* [What you are asked to do]
Every entry that follows needs to be repeated exactly.

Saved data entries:
(* ===== verification/RiskReconcile.v ===== *)
(** * The reservation reconciler: [crates/vox-risk/src/reconcile.rs]

    [RiskReservationReconciler] turns broker evidence into changes of a
    reservation.  It is generic in the store, and proved against the interface
    [RiskStore] and its laws.  Every operation reads the reservation and then
    updates it by a second store call; the part after the read is a definition of
    its own, so that runs can let other processes act between the two. *)
From S2P Require Import Prelude RiskModel RiskEngine RiskStore.

Inductive RiskReservationReconcileError :=
| ReconcileReservationNotFound
| InvalidFill
| FillDirectionMismatch
| FillExceedsReservation
| TerminalReservation
| ReconcileArithmeticOverflow
| Store (e : RiskStoreError).

Section reconciler.
Context {S : Type} `{!RiskStore S}.
Notation op := (st S RiskReservationReconcileError RiskReservation).

Definition required (s : S) (account_id logical_request_id : string)
  : result RiskReservationReconcileError RiskReservation :=
  let? found := map_err Store (rs_reservation_for_request s account_id logical_request_id) in
  ok_or found ReconcileReservationNotFound.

* [Solution for this problem]
(* ===== verification/RiskReconcile.v ===== *)
(** * The reservation reconciler: [crates/vox-risk/src/reconcile.rs]

    [RiskReservationReconciler] turns broker evidence into changes of a
    reservation.  It is generic in the store, and proved against the interface
    [RiskStore] and its laws.  Every operation reads the reservation and then
    updates it by a second store call; the part after the read is a definition of
    its own, so that runs can let other processes act between the two. *)
From S2P Require Import Prelude RiskModel RiskEngine RiskStore.

Inductive RiskReservationReconcileError :=
| ReconcileReservationNotFound
| InvalidFill
| FillDirectionMismatch
| FillExceedsReservation
| TerminalReservation
| ReconcileArithmeticOverflow
| Store (e : RiskStoreError).

Section reconciler.
Context {S : Type} `{!RiskStore S}.
Notation op := (st S RiskReservationReconcileError RiskReservation).

Definition required (s : S) (account_id logical_request_id : string)
  : result RiskReservationReconcileError RiskReservation :=
  let? found := map_err Store (rs_reservation_for_request s account_id logical_request_id) in
  ok_or found ReconcileReservationNotFound.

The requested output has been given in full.